Однако даже в период расцвета альтюссерианство находилось во внутренней и фатальной зависимости от структурализма, который предшествовал ему и пережил его. Леви-Строс стремился разрубить наконец гордиев узел отношений между структурой и субъектом, исключив последнего из области научного знания вообще. Вместо того чтобы противиться этому подходу, Альтюссер усилил его, выдвинув версию марксизма, из которой субъекты были исключены; за ними сохранилась лишь роль воображаемых следствий идеологических структур. Однако на такого рода объективистском аукционе он был обречен на проигрыш. Год спустя его бывший ученик Фуко, громогласно заявив о «конце человека», в свою очередь, свел марксизм к непроизвольному следствию устаревшей викторианской эпистемы, и притом не более чем производному от нее[6]. Продвижение вперед структурализма, вовсе не уведенное в сторону или остановленное новым прочтением марксизма, несмотря на все возражения последнего, было лишь ускорено им.

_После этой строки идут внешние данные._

(** * Job Scraping API (api.py): a shallow embedding and its verified properties

    The development follows the layout of [api.py]:
    - [PyStr]   : the Python string operations the scraper relies on;
    - [Html]    : parsed documents and the BeautifulSoup queries used on them;
    - [Runtime] : the outside world (HTTP, browser, randomness, log) as oracles,
                  and the state-and-exception monad the scraping code runs in;
    - [LinkedIn], [Indeed] : the two scrapers, function by function;
    - the theorems, one block per property of the specification. *)

From stdpp Require Import base option list strings gmap pretty.
From Stdlib Require Import ZArith Lia Ascii String.

Set Warnings "-register-all,-clear-no-such-hyp".

Open Scope Z_scope.
Open Scope string_scope.
Open Scope list_scope.

(* ===================================================================== *)
(** ** Python strings *)
(* ===================================================================== *)

(** A Python [str] is modelled by its UTF-8 encoding, one [ascii] per byte. *)

Module PyStr.

(** [sep.join(l)] *)
Fixpoint join (sep : string) (l : list string) : string :=
  match l with
  | [] => ""
  | [x] => x
  | x :: l' => x +:+ sep +:+ join sep l'
  end.

(** *** White space

    The white-space characters of [str.strip()] and [str.isspace()] are
    U+0009..U+000D, U+001C..U+0020, U+0085, U+00A0, U+1680, U+2000..U+200A,
    U+2028, U+2029, U+202F, U+205F and U+3000: one, two or three bytes. *)

Definition space1 (a : nat) : bool :=
  ((9 <=? a) && (a <=? 13) || (28 <=? a) && (a <=? 32))%nat.

Definition space2 (a b : nat) : bool :=
  ((a =? 194) && ((b =? 133) || (b =? 160)))%nat.

Definition space3 (a b c : nat) : bool :=
  ((a =? 225) && (b =? 154) && (c =? 128) ||
   (a =? 226) && (b =? 128) &&
     ((128 <=? c) && (c <=? 138) || (c =? 168) || (c =? 169) || (c =? 175)) ||
   (a =? 226) && (b =? 129) && (c =? 159) ||
   (a =? 227) && (b =? 128) && (c =? 128))%nat.

(** The number of bytes of the white-space character [s] starts with, or
    [0] when it starts with none. *)
Definition space_width (s : string) : nat :=
  match s with
  | String a (String b (String c _)) =>
      if space1 (nat_of_ascii a) then 1
      else if space2 (nat_of_ascii a) (nat_of_ascii b) then 2
      else if space3 (nat_of_ascii a) (nat_of_ascii b) (nat_of_ascii c) then 3
      else 0
  | String a (String b "") =>
      if space1 (nat_of_ascii a) then 1
      else if space2 (nat_of_ascii a) (nat_of_ascii b) then 2
      else 0
  | String a "" => if space1 (nat_of_ascii a) then 1 else 0
  | "" => 0
  end%nat.

(** The same for the white-space character [s] ends with, read on the
    reversed string: its bytes come last byte first. *)
Definition space_width_rev (r : string) : nat :=
  match r with
  | String c (String b (String a _)) =>
      if space1 (nat_of_ascii c) then 1
      else if space2 (nat_of_ascii b) (nat_of_ascii c) then 2
      else if space3 (nat_of_ascii a) (nat_of_ascii b) (nat_of_ascii c) then 3
      else 0
  | String c (String b "") =>
      if space1 (nat_of_ascii c) then 1
      else if space2 (nat_of_ascii b) (nat_of_ascii c) then 2
      else 0
  | String c "" => if space1 (nat_of_ascii c) then 1 else 0
  | "" => 0
  end%nat.

(** Drop the white-space characters [s] starts with; [skip] counts the bytes
    of the current one still to be passed. *)
Fixpoint drop_spaces (width : string -> nat) (skip : nat) (s : string) : string :=
  match s with
  | "" => ""
  | String _ s' =>
      match skip with
      | S k => drop_spaces width k s'
      | O =>
          match width s with
          | O => s
          | S k => drop_spaces width k s'
          end
      end
  end.
(** The context window: [chatWithContext] behaves the same when it is
    given only the last 10 entries of the history and the first 8000
    code units of the document. Nothing older and nothing further is
    ever sent, in either attempt. *)
Theorem chatWithContext_context_window
  (service : nat -> Request -> ApiOutcome) (q : jsstr)
  (history : list GroqMessage) (doc : option jsstr) (log : Log) :
  chatWithContext service q (slice_last 10 history)
    (option_map (slice_to 8000) doc) log
  = chatWithContext service q history doc log.
Proof.
  assert (P : primary_request q (slice_last 10 history)
                (option_map (slice_to 8000) doc)
              = primary_request q history doc).
  { unfold primary_request.
    rewrite userContent_window by lia.
    rewrite slice_last_slice_last by lia.
    rewrite slice_last_length.
    destruct history as [|m h]; reflexivity. }
  assert (F : fallback_request q (slice_last 10 history)
                (option_map (slice_to 8000) doc)
              = fallback_request q history doc).
  { unfold fallback_request.
    rewrite userContent_window by lia.
    now rewrite slice_last_slice_last by lia. }
  rewrite !chatWithContext_run. cbv zeta. now rewrite P, F.
Qed.

(** The second attempt never sees more than the first. The history of
    the fallback request is that of the primary request without its
    oldest entries, at most two of them, and none unless 8 entries are
    kept. The document context of the fallback request is the start of
    that of the primary request, at most 2000 code units shorter, and
    not shorter at all unless it has 6000 code units. Without a
    document both user turns are the question. *)
Theorem fallback_context_within_primary (q : jsstr)
  (history : list GroqMessage) (doc : option jsstr) :
  let turn (text : jsstr) := {| role := user; content := text |} in
  let framed (context : jsstr) :=
    lit "Document Context:" ++ nl ++ context ++ nl ++ nl ++
    lit "User Question: " ++ q in
  exists older dropped kept first second,
    history = older ++ dropped ++ kept /\
    length dropped <= 2 /\ (dropped = [] \/ length kept = 8) /\
    messages (primary_request q history doc) =
      system_turn :: dropped ++ kept ++ [turn first] /\
    messages (fallback_request q history doc) =
      system_turn :: kept ++ [turn second] /\
    match doc with
    | Some (c :: d) =>
        exists context more rest,
          c :: d = context ++ more ++ rest /\
          (N.of_nat (length more) <= 2000)%N /\
          (more = [] \/ N.of_nat (length context) = 6000%N) /\
          first = framed (context ++ more) /\ second = framed context
    | _ => first = q /\ second = q
    end.
Proof.
  cbv zeta.
  assert (H : exists dropped,
            slice_last 10 history = dropped ++ slice_last 8 history /\
            length dropped <= 2 /\
            (dropped = [] \/ length (slice_last 8 history) = 8)).
  { exists (firstn ((length history - N.to_nat 8)
                    - (length history - N.to_nat 10))
              (slice_last 10 history)).
    split; [|split].
    - unfold slice_last.
      replace (skipn (length history - N.to_nat 8) history)
        with (skipn ((length history - N.to_nat 8)
                     - (length history - N.to_nat 10))
                (skipn (length history - N.to_nat 10) history))
        by (rewrite skipn_skipn; f_equal; lia).
      now rewrite firstn_skipn.
    - rewrite length_firstn. lia.
    - rewrite slice_last_length.
      destruct (Nat.le_gt_cases (length history) 8) as [Le|Gt].
      + left.
        replace (length history - N.to_nat 8 - (length history - N.to_nat 10))
          with 0 by lia.
        reflexivity.
      + right. lia. }
  destruct H as (dropped & E10 & Ld & Full).
  destruct (slice_last_suffix 10 history) as (older & Eh).
  exists older, dropped, (slice_last 8 history),
    (userContent 8000 q doc), (userContent 6000 q doc).
  split; [now rewrite <- E10|]. split; [exact Ld|]. split; [exact Full|].
  split; [rewrite primary_messages, E10; now rewrite <- app_assoc|].
  split; [apply fallback_messages|].
  rewrite !userContent_cases. destruct doc as [[|c d]|]; [now split| |now split].
  set (text := c :: d).
  exists (slice_to 6000 text), (skipn (N.to_nat 6000) (slice_to 8000 text)),
    (skipn (N.to_nat 8000) text).
  assert (E : slice_to 6000 text ++
              skipn (N.to_nat 6000) (slice_to 8000 text) = slice_to 8000 text).
  { replace (slice_to 6000 text) with (slice_to 6000 (slice_to 8000 text))
      by (apply slice_to_slice_to; lia).
    unfold slice_to at 1. apply firstn_skipn. }
  split.
  { rewrite app_assoc, E. unfold slice_to. now rewrite firstn_skipn. }
  split; [rewrite length_skipn, slice_to_length; lia|].
  split.
  { rewrite slice_to_length.
    destruct (Nat.le_gt_cases (length text) (N.to_nat 6000)) as [Le|Gt].
    - left. apply length_zero_iff_nil.
      rewrite length_skipn, slice_to_length. lia.
    - right. lia. }
  now rewrite E.
Qed.

Lemma analyzeDocument_run (service : nat -> Request -> ApiOutcome)
  (documentText fileName : jsstr) (log : Log) :
  analyzeDocument service documentText fileName log =
  match accepted (service (length log)
                    (analysis_request documentText fileName)) with
  | Some body =>
      (Ok (trim body), log ++ [analysis_request documentText fileName])
  | None =>
      (Throw (ErrorObj AnalysisFailed),
       log ++ [analysis_request documentText fileName])
  end.
Proof.
  unfold analyzeDocument, try_catch. rewrite attempt_run.
  now destruct (accepted _).
Qed.

(** [analyzeDocument] sends exactly one request, to the default model,
    and does not retry: a reply with a body that is present and not
    empty is returned trimmed, anything else is the one error message of
    the function. Only the first 10000 code units of the document reach
    the request. *)
Theorem analyzeDocument_single_attempt
  (service : nat -> Request -> ApiOutcome)
  (documentText fileName : jsstr) (log : Log) :
  let req := analysis_request documentText fileName in
  let run := analyzeDocument service documentText fileName log in
  snd run = log ++ [req] /\
  model req = DEFAULT_MODEL /\
  List.map role (messages req) = [system; user] /\
  (forall c body,
     service (length log) req = ApiReturns c ->
     first_content c = Some body -> body <> [] ->
     fst run = Ok (trim body)) /\
  (fails (service (length log) req) = true ->
   fst run = Throw (ErrorObj AnalysisFailed)) /\
  (forall r, fst run = Ok r ->
             trim r = r /\
             exists c body,
               service (length log) req = ApiReturns c /\
               first_content c = Some body /\ body <> [] /\
               r = trim body) /\
  (forall t, fst run = Throw t ->
             t = ErrorObj AnalysisFailed /\
             fails (service (length log) req) = true) /\
  analysis_request (slice_to 10000 documentText) fileName = req.
Proof.
  cbv zeta. rewrite analyzeDocument_run.
  split; [now destruct (accepted _)|].
  split; [reflexivity|]. split; [reflexivity|]. split.
  { intros c body S C NE.
    assert (A : accepted (service (length log)
                            (analysis_request documentText fileName))
                = Some body).
    { apply accepted_body. now exists c. }
    now rewrite A. }
  split.
  { intros F. apply fails_accepted in F. now rewrite F. }
  split.
  { destruct (accepted _) as [body|] eqn:A; [|discriminate].
    intros r [= <-]. split; [apply trim_idempotent|].
    apply accepted_body in A. destruct A as (c & S & C & NE).
    now exists c, body. }
  split.
  { destruct (accepted _) as [body|] eqn:A; [discriminate|].
    intros t [= <-]. split; [reflexivity | now apply fails_accepted]. }
  unfold analysis_request, analysisPrompt.
  now rewrite slice_to_slice_to by lia.
Qed.

Lemma analyzeDocument_single_attempt_witness :
  fst (analyzeDocument (fun _ _ => Samples.reply (lit " Summary. "))
         (lit "text") (lit "a.pdf") [])
  = Ok (lit "Summary.") /\
  fst (analyzeDocument Samples.service_down (lit "text") (lit "a.pdf") [])
  = Throw (ErrorObj AnalysisFailed).
Proof.
  split.
  - destruct (analyzeDocument_single_attempt
                (fun _ _ => Samples.reply (lit " Summary. "))
                (lit "text") (lit "a.pdf") []) as (_ & _ & _ & Accepted & _).
    apply (Accepted _ (lit " Summary. ") eq_refl eq_refl).
    simpl. discriminate.
  - destruct (analyzeDocument_single_attempt Samples.service_down
                (lit "text") (lit "a.pdf") []) as (_ & _ & _ & _ & Failed & _).
    apply Failed. reflexivity.
Defined.

End GroqMore.

(* ================================================================== *)
(** ** More about the Chat component *)
(* ================================================================== *)

Module ChatMore.
Import Types Host PdfService Chat Spec JSFacts.

Lemma processPDFFile_timer (env : Env) (file : File) (b : Browser) :
  processPDFFile env file (setInterval b) =
  (fst (processPDFFile env file b),
   setInterval (snd (processPDFFile env file b))).
Proof.
  unfold processPDFFile.
  destruct (negb (valid (validatePDFFile env file))); [reflexivity|].
  now destruct (extractTextFromPDF env file).
Qed.

Lemma cleanup_revoked (a : Attachment) (b : Browser) :
  revoked (cleanupPDFResources a b) = revoked b ++ released (Some a) /\
  drawn (cleanupPDFResources a b) = drawn b /\
  intervals (cleanupPDFResources a b) = intervals b.
Proof.
  unfold cleanupPDFResources, released.
  destruct (startsWith (lit "blob:") (url a)); simpl;
    rewrite ?app_nil_r; auto.
Qed.

(** A successful upload puts the new attachment in place of the old
    one, revokes the object URL of the old one when it is a blob URL,
    appends exactly one assistant message, the analysis of the new
    attachment, and ends idle without error. *)
Theorem successful_upload_replaces_attachment (env : Env) (file : File)
  (s : State) (b : Browser) (a : Attachment) :
  fst (processPDFFile env file b) = Ok a ->
  let after := handleFileUpload env file (s, b) in
  attachment (fst after) = Some a /\
  (exists m,
     messages (fst after) = messages s ++ [m] /\
     msg_role m = assistant /\
     msg_content m =
       analysis_content env a (getPDFStats a)
         (extractKeyInfo (or_string (extractedText a) []))) /\
  orchestrator (fst after) = Idle /\
  input (fst after) = input s /\
  revoked (snd after) = revoked b ++ released (attachment s) /\
  drawn (snd after) = 4 + drawn b.
Proof.
  intros P. cbv zeta. unfold handleFileUpload.
  rewrite processPDFFile_timer, P.
  destruct (processPDFFile env file b) as [res b1] eqn:E. simpl in P.
  subst res.
  destruct (PdfMore.processPDFFile_browser env file b E) as (D & R & _).
  cbn [snd fst]. unfold upload_succeeded.
  destruct (attachment s) as [old|] eqn:A; cbn.
  - destruct (cleanup_revoked old (clearInterval (setInterval b1)))
      as (R1 & D1 & _).
    rewrite R1, D1. cbn. rewrite R, D.
    repeat split; try reflexivity. eexists. repeat split; reflexivity.
  - rewrite R, D, app_nil_r.
    repeat split; try reflexivity. eexists. repeat split; reflexivity.
Qed.
Ltac handshake_aborted pre :=
  split;
  [ split; cycle 1;
    [ rewrite <- ?app_assoc; reflexivity
    | refine (ex_intro _ pre _); eexists; split; reflexivity ]
  | handshake_rest ].

(** C5. [start()] makes the six exchanges of the handshake in their
    order, each request after the answer to the one before; the first
    failed exchange is the last one and its error is the outcome of
    [start()], with no keep-alive; after six answers the keep-alive timer
    is set.  The answer to [whoami] is stored, and the move that follows
    names the client id it carries. *)
Theorem start_is_sequential w :
  exists log,
    match snd (start w) with
    | inr _ =>
        length log = 6 /\ forallb answered log = true
        /\ trace (fst (start w)) =
           trace w ++ [Listening "clientmoved"; Listening "cliententerview"]
             ++ exchanges log ++ [SetInterval 60000]
    | inl e =>
        (exists pre req, log = pre ++ [(req, inl e)] /\ forallb answered pre = true)
        /\ trace (fst (start w)) =
           trace w ++ [Listening "clientmoved"; Listening "cliententerview"]
             ++ exchanges log
    end
    /\ (command ∘ fst) <$> log = take (length log) handshake_commands
    /\ converse (net w) (fst <$> log) = (log, net (fst (start w)))
    /\ (forall req4 r4,
          log !! 3 = Some (req4, inr r4) ->
          whoami (this (fst (start w))) = Some r4
          /\ forall req5 o5,
               log !! 4 = Some (req5, o5) ->
               params req5 =
               {[ "cid" := _channelId (this w); "clid" := prop r4 "client_id" ]}).
Proof.
  unfold start, _connect, _login, _useServer, _changeName, _whoami, joinChannel,
    joinChannel_payload, _notifyForEvents, whoami_prop, self, effect, modify,
    mbind, M_bind, mret, M_ret, throw, _send.
  cbn [fst snd this net trace isUndefined negb].
  destruct (respond E (net w) _) as [n1 [e1|r1]] eqn:H1; session_step.
  { eexists [(_, _)]. handshake_aborted uconstr:([]). }
  destruct (respond E n1 _) as [n2 [e2|r2]] eqn:H2; session_step.
  { eexists [(_, _); (_, _)]. handshake_aborted uconstr:([(_, _)]). }
  destruct (respond E n2 _) as [n3 [e3|r3]] eqn:H3; session_step.
  { eexists [(_, _); (_, _); (_, _)]. handshake_aborted uconstr:([(_, _); (_, _)]). }
  destruct (respond E n3 _) as [n4 [e4|r4]] eqn:H4; session_step.
  { eexists [(_, _); (_, _); (_, _); (_, _)].
    handshake_aborted uconstr:([(_, _); (_, _); (_, _)]). }
  destruct (respond E n4 _) as [n5 [e5|r5]] eqn:H5; session_step.
  { eexists [(_, _); (_, _); (_, _); (_, _); (_, _)].
    handshake_aborted uconstr:([(_, _); (_, _); (_, _); (_, _)]). }
  destruct (respond E n5 _) as [n6 [e6|r6]] eqn:H6; session_step.
  { eexists [(_, _); (_, _); (_, _); (_, _); (_, _); (_, _)].
    handshake_aborted uconstr:([(_, _); (_, _); (_, _); (_, _); (_, _)]). }
  eexists [(_, _); (_, _); (_, _); (_, _); (_, _); (_, _)].
  split;
    [ split; [reflexivity|]; split; cycle 1;
      [ rewrite <- ?app_assoc; reflexivity | reflexivity ]
    | handshake_rest ].
Qed.
(** * Pip reroller: detection and automation engine

    A shallow embedding of [src/app/app.py] (class [PipRerollerApp]):
    the frame classifier ([rank_mask], [merge_rectangles] with its local
    [rect_distance], [detect_and_classify]), the settings updaters, the
    run start ([start_running_async]), the rank-count publication
    ([update_rank_counts_gui]) and the exit report of [reroll_loop].

    Conventions.
    - Python integers are [Z]; NumPy fixed-width casts are written out.
    - A frame is a row-major list of rows of BGR pixels.
    - Python dictionaries keyed by rank names are [gmap string _] where only
      lookups and updates matter, and key lists where iteration is modelled.
    - Code that can raise returns a [res], see [exn]. *)

From Stdlib Require Import ZArith Lia Lra Reals Ascii String DecimalString DecimalPos.
From stdpp Require Import base option list sorting strings gmap.

Set Warnings "-clear-no-such-hyp".

Open Scope Z_scope.

(** ** Frames and masks *)

(** One BGR sample, in the channel order of the captured frame. *)
Definition pixel : Type := Z * Z * Z.

(** A 2-D buffer: [frame[i][j]] is [fr !! i ≫= (.!! j)]. *)
Definition frame : Type := list (list pixel).
Definition mask : Type := list (list Z).

Definition at2 {A} (m : list (list A)) (i j : nat) : option A :=
  m !! i ≫= (.!! j).

(** [uint8] is the dtype of a captured frame: every channel is in 0..255. *)
Definition uint8 (v : Z) : Prop := 0 <= v < 256.
Definition pixel_uint8 (p : pixel) : Prop :=
  let '(b, g, r) := p in uint8 b /\ uint8 g /\ uint8 r.
Definition frame_uint8 (fr : frame) : Prop :=
  Forall (Forall pixel_uint8) fr.

(** [ndarray.astype(np.int16)]: two's complement wrap to 16 bits. *)
Definition astype_int16 (v : Z) : Z := (v + 32768) mod 65536 - 32768.

(** [ndarray.astype(np.uint8)] of a boolean, then [* 255] in uint8. *)
Definition bool_to_uint8 (b : bool) : Z := if b then 1 else 0.
Definition mul_uint8 (a b : Z) : Z := (a * b) mod 256.
(** * Placeport: the statistics store of [server.js]

    Shallow embedding of the [StateManagement] class of [src/server.js]
    and of the stats handlers built on it ([saveAllImageStats],
    [sendRecent*], [sendTop*], [sendSecondHits], [clearAllStats]).

    - JavaScript values stored as entries are the inductive [jvalue];
      numbers are integers ([Z]), which is what the code stores
      (millisecond timestamps, counts, route parameters are strings).
    - The store is a record with the in-memory map [localPersistance]
      and, for the file mode, the directory of JSON files seen as a map
      from collection name to the parsed content of [<name>.json].
    - Methods run in a small state and exception monad [M]: a thrown
      JavaScript error leaves the state it was thrown in.
    - [Date.now()] / [new Date()] are read by the caller and passed in
      as explicit integer arguments (milliseconds). *)

From Stdlib Require Import ZArith DecimalString Ascii String.
From Stdlib Require Import Sorted QArith Qround.
From stdpp Require Import base gmap list strings.

Open Scope Z_scope.
#[local] Set Warnings "-register-all".

(* ------------------------------------------------------------------ *)
(** ** JavaScript values and [JSON.stringify] *)

Inductive jvalue : Type :=
| JUndefined
| JNull
| JBool (b : bool)
| JNum (z : Z)
| JStr (s : string)
| JArr (xs : list jvalue)
| JObj (fields : list (string * jvalue)).

(** Decimal text of an integer number, as [String(n)]. *)
Definition number_to_string (z : Z) : string :=
  NilZero.string_of_int (Z.to_int z).

Definition hex_digit (n : nat) : ascii :=
  if Nat.ltb n 10 then ascii_of_nat (48 + n) else ascii_of_nat (87 + n).

(** Escaping of one character inside a JSON string literal
    (QuoteJSONString: the two-character escapes, [\u00XX] for the other
    control characters). *)
Definition json_escape_char (c : ascii) : string :=
  let n := nat_of_ascii c in
  if Nat.eqb n 34 then String "\" (String "034" EmptyString)
  else if Nat.eqb n 92 then String "\" (String "\" EmptyString)
  else if Nat.eqb n 8 then String "\" (String "b" EmptyString)
  else if Nat.eqb n 12 then String "\" (String "f" EmptyString)
  else if Nat.eqb n 10 then String "\" (String "n" EmptyString)
  else if Nat.eqb n 13 then String "\" (String "r" EmptyString)
  else if Nat.eqb n 9 then String "\" (String "t" EmptyString)
  else if Nat.ltb n 32 then
    String.append "\u00"
      (String (hex_digit (Nat.div n 16)) (String (hex_digit (Nat.modulo n 16)) EmptyString))
  else String c EmptyString.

Самые поразительные доказательства новой модели гегемонии были представлены во время майских событий во Франции. Здесь, как можно было бы предположить, структурализм как философская позиция потерпит поражение от рук той исторической динамики, которую он стремился отвести на запасной путь или отрицать. Какое еще более впечатляющее вторжение индивидуальных и коллективных субъектов можно было себе вообразить, чем восстание студентов, рабочих и многих других в 1968 г.? Если какой-либо из господствовавших до майских событий дискурсов и смог бы ответить на этот предупредительный политический взрыв классовой борьбы и выжить, теоретически осмысливая его, то, скорее всего, наиболее приемлемой кандидатурой был марксистский вариант, разработанный Альтюссером. Каким бы неприспособленным он ни был к переменам в других аспектах, он по крайней мере обладал теорией противоречия и сверхдетерминации и тем самым разновидностью «разрывного единства»[7], которая могла вызвать именно такую революционную ситуацию в разделенном на классы обществе, которая едва не возникла во Франции. В действительности все произошло наоборот. Альтюссер попытался подкрепить свою теорию запоздавшими выкладками насчет роли «масс», которые, как он теперь согласился, «творят историю», даже если «мужчины и женщины» не творят ее[8]. Однако, поскольку общее направление исследований Альтюссера не было ни скорректировано, ни развито, введение проблемы исторического субъекта в механизм структурной причинности в книге «Читать “Капитал”», просто привело к тому, что его теория потеряла стройность. В результате размывание и разложение альтюссерианского марксизма как течения прогрессировали и завершились к середине 70-х годов.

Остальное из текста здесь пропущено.